===== Records =====

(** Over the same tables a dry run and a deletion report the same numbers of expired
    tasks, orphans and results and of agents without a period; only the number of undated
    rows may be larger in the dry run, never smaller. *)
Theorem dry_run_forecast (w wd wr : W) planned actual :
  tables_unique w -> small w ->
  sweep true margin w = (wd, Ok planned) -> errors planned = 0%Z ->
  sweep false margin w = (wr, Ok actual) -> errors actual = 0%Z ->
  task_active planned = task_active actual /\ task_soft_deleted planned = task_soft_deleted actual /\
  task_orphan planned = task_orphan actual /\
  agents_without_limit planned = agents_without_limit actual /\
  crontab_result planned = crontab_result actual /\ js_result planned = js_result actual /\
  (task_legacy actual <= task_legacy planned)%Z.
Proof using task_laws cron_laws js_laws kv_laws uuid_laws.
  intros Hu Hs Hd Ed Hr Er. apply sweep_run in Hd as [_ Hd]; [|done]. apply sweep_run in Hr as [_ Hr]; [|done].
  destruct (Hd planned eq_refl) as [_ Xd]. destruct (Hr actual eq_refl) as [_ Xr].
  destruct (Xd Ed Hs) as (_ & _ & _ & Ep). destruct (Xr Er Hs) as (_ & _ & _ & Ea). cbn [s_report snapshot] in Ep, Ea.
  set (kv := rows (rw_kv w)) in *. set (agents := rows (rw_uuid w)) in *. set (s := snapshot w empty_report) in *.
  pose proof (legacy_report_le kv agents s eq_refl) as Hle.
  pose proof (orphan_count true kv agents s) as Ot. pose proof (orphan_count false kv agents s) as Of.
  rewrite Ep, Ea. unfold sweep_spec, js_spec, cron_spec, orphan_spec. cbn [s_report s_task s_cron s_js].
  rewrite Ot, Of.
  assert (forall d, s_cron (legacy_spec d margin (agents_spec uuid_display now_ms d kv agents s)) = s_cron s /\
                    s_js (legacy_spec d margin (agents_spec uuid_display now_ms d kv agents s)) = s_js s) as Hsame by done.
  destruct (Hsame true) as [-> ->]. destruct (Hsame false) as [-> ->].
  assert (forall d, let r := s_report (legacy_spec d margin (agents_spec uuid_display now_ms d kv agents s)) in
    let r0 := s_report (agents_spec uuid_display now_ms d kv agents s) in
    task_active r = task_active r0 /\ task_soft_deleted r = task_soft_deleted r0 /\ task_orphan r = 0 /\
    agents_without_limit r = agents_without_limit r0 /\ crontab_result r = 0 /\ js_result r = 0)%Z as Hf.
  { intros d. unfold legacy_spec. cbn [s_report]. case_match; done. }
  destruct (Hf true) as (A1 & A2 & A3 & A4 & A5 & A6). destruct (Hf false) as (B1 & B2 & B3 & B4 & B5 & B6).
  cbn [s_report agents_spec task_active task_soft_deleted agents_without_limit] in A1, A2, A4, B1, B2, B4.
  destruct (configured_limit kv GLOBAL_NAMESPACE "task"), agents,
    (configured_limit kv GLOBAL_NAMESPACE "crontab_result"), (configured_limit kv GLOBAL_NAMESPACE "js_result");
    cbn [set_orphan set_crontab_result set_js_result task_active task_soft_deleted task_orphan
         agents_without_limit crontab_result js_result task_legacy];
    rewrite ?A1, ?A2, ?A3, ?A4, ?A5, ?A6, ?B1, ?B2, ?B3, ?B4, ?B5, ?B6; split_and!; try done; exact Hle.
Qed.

=====

Only one stretch of the records above is wanted: the lines between the one holding "destruct (Hd planned" and the one holding "destruct (Xd Ed", inclusive, reproduced exactly.

Response =
  destruct (Hd planned eq_refl) as [_ Xd]. destruct (Hr actual eq_refl) as [_ Xr].
  destruct (Xd Ed Hs) as (_ & _ & _ & Ep). destruct (Xr Er Hs) as (_ & _ & _ & Ea). cbn [s_report snapshot] in Ep, Ea.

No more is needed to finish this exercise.